LDS Audit

From Mormon to Christian Pastor - Jean Daniel O’Donncada | Ep. 2105

When a Harvard-Educated Mormon Became a Christian Pastor: Jean Daniel O'Donncada's Journey Between Restoration Movements

Why would a Harvard-educated Mormon who rose to leadership within the Church of Jesus Christ of Latter-day Saints eventually leave to become an ordained pastor in a mainline Protestant denomination? The answer reveals less about personal disillusionment and more about competing theological visions, and raises uncomfortable questions about institutional honesty that resonate far beyond one man's faith transition. Jean Daniel O'Donncada's story, recently documented on the Mormon Stories Podcast, offers a rare perspective: someone who succeeded within Mormonism on its own terms, yet found himself called toward a different expression of Christian restoration theology.

O'Donncada currently leads the Christian Church, Disciples of Christ in Canada, a restoration movement with roots dating back to early 19th-century America. But his path there began in an unlikely place: as an intellectually gifted but academically unconventional teenager in Massachusetts who discovered in the LDS Church something that liberal, progressive Christianity could not offer him at that time.

The Unlikely Mormon: How a Non-Utah Convert Found Community

O'Donncada's entry into Mormonism was neither dramatic nor prompted by theological conviction. Growing up in greater Boston in the 1990s, he knew of Mormonism primarily through Mitt Romney's political visibility. When he encountered two LDS teenagers at his high school, he noticed something striking: a well-organized, welcoming youth community that stretched across the region. For a self-described "weird kid" from a family without financial means, the Mormon Church offered unconditional belonging at no cost, something the progressive churches in his area, despite their theological alignment with his values, failed to provide.

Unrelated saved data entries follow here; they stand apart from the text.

(** One pair: [None] when neither signal names it. *)
Definition pair_finding (config : option ScorerConfig) (at_ : Z) (vectors : list (uuid * list float))
    (nearest : list (uuid * (float * str))) (ab : MemoryUnit * MemoryUnit) : res pyexn (option raw_finding) :=
  let '(a, b) := ab in
  score ← diag_cosine (m_embedding a) (m_embedding b);
  let left_scores := default [] (aget (m_id a) vectors) in
  let right_scores := default [] (aget (m_id b) vectors) in
  found ← max_delta left_scores right_scores;
  let delta := default f1 found in
  let mutual := is_nearest nearest (m_id a) delta (m_id b) && is_nearest nearest (m_id b) delta (m_id a) in
  let by_relevance := negb (bool_decide (left_scores = [])) && fle delta RELEVANCE_MAX_DELTA && mutual in
  Ok (if flt score duplicate_floor && negb by_relevance then None
      else Some (fk_duplicate, [m_id a; m_id b],
        [(lit "cosine", JStr (fixed_text 9 score));
         (lit "signals", JObj [(lit "embedding", JBool (fle duplicate_floor score)); (lit "relevance", JBool by_relevance)]);
         (lit "relevance", JObj
            [(lit "probe_version", JStr PROBE_VERSION); (lit "prompts", jstrs PROBES);
             (lit "snapshot_ts", JStr (isoformat at_));
             (lit "scorer_version", match config with Some c => JStr (version c) | None => JNull end);
             (lit "left", JList (JFloat <$> left_scores)); (lit "right", JList (JFloat <$> right_scores));
             (lit "max_delta", JFloat delta); (lit "threshold", JFloat RELEVANCE_MAX_DELTA);
             (lit "mutual_nearest", JBool mutual)]);
         (lit "memories", JList [memory_evidence a; memory_evidence b])])).

Definition contradiction_finding (by_id : gmap uuid MemoryUnit) (pair : uuid * uuid) : raw_finding :=
  (fk_contradiction, [pair.1; pair.2],
   [(lit "edge", JStr (lit "contradicts"));
    (lit "memories", JList (memory_evidence <$> omap (λ id, by_id !! id) [pair.1; pair.2]))]).

(** What is wrong with one memory. *)
Definition memory_findings (observed_at : Z) (row : MemoryUnit) : list raw_finding :=
  let citations := count_of (aget (lit "citations") (m_stats row)) in
  let removals := count_of (aget (lit "removals") (m_stats row)) in
  let finding k fields : raw_finding := (k, [m_id row], fields ++ [(lit "memory", memory_evidence row)]) in
  (if keywords_are_healthy (m_keywords row) then []
   else [finding fk_keyword [(lit "problem", JStr (lit "memory does not carry 2-5 distinct lowercase keywords"))]])
  ++ (if (m_updated_at row <? observed_at - stale_days * 86400 * 1000000) && (citations =? 0)
      then [finding fk_stale [(lit "stale_days", JInt stale_days)]] else [])
  ++ (if (citations =? 0) && (3 <=? removals)
      then [finding fk_slop [(lit "rule", JStr (lit "zero citations and at least three removals"))]] else []).

Definition fingerprint (by_id : gmap uuid MemoryUnit) (k : FindingKind) (ids : list uuid) : str :=
  digest (JObj [(lit "kind", JStr (finding_kind_str k)); (lit "memory_ids", jstrs (uuid_str <$> ids));
                (lit "revisions", JList (omap (λ id, JInt ∘ m_revision <$> by_id !! id) ids))]).

Definition contract_finding (by_id : gmap uuid MemoryUnit) (ordinal : nat) (f : raw_finding) : HealthFinding := {|
  hf_ordinal := Z.of_nat ordinal; hf_kind := f.1.1; hf_memory_ids := f.1.2; hf_evidence := f.2;
  hf_fingerprint := fingerprint by_id f.1.1 f.1.2 |}.

Definition corpus_revision (units : list MemoryUnit) : str := digest (JList ((λ row, JObj
  [(lit "id", JStr (uuid_str (m_id row))); (lit "revision", JInt (m_revision row)); (lit "status", JStr (lit "active"));
   (lit "stats", JObj (m_stats row)); (lit "keywords", jstrs (m_keywords row))]) <$> units)).

(** [build], the reads of which see one state. *)
Definition build (principal_id : str) (observed_at : Z) (last_run : option Z) : M PalaceHealthReport :=
  d <-! get_db;
  let units := active_memories principal_id d in
  let ids := m_id <$> units in
  let by_id : gmap uuid MemoryUnit := list_to_map ((λ u, (m_id u, u)) <$> units) in
  config <-! (if embedding_enabled then c <-! active_scorer_config; ret (Some c) else ret None);
  let at_ := match m_updated_at <$> units with [] => observed_at | t :: ts => zmax t ts end in
  vectors <-! profiles config at_ d units;
  nearest <-! lift Builtin (nearest_map vectors);
  found <-! lift Builtin (res_map (pair_finding config at_ vectors nearest) (ordered_pairs units));
  let duplicates := omap id found in
  let duplicate_links := omap (λ f : raw_finding, match f.1.2 with [a; b] => Some (a, b) | _ => None end) duplicates in
  let findings := sort_by finding_leb
    (duplicates ++ (contradiction_finding by_id <$> contradiction_pairs ids d) ++ (units ≫= memory_findings observed_at)) in
  let keyworded := zlen (filter (λ u, keywords_are_healthy (m_keywords u) = true) units) in
  ret {| ph_principal_id := principal_id; ph_as_of := observed_at; ph_corpus_revision := corpus_revision units;
         ph_active_units := zlen units;
         ph_clusters := default [] (clusters (duplicate_links ++ edge_pairs relates_to ids d) ids);
         ph_findings := imap (contract_finding by_id) findings;
         ph_keyword_coverage_percent :=
           match units with [] => lit "100.000" | _ => fixed_text 3 (f_ratio (keyworded * 100) (zlen units)) end;
         ph_stats_delta := stats_delta_of (reasons_since principal_id last_run d);
         ph_review_summary := [] |}.
End build.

This distinction is crucial. O'Donncada's initial attraction to Mormonism was not doctrinal but sociological. The Church excelled at youth ministry, community integration, and making outsiders feel valued. He was baptized, served a two-year mission in San Diego (a assignment that disappointed him, as he had hoped for a foreign-language opportunity), and went on to work for the Church Educational System at Harvard's LDS Institute.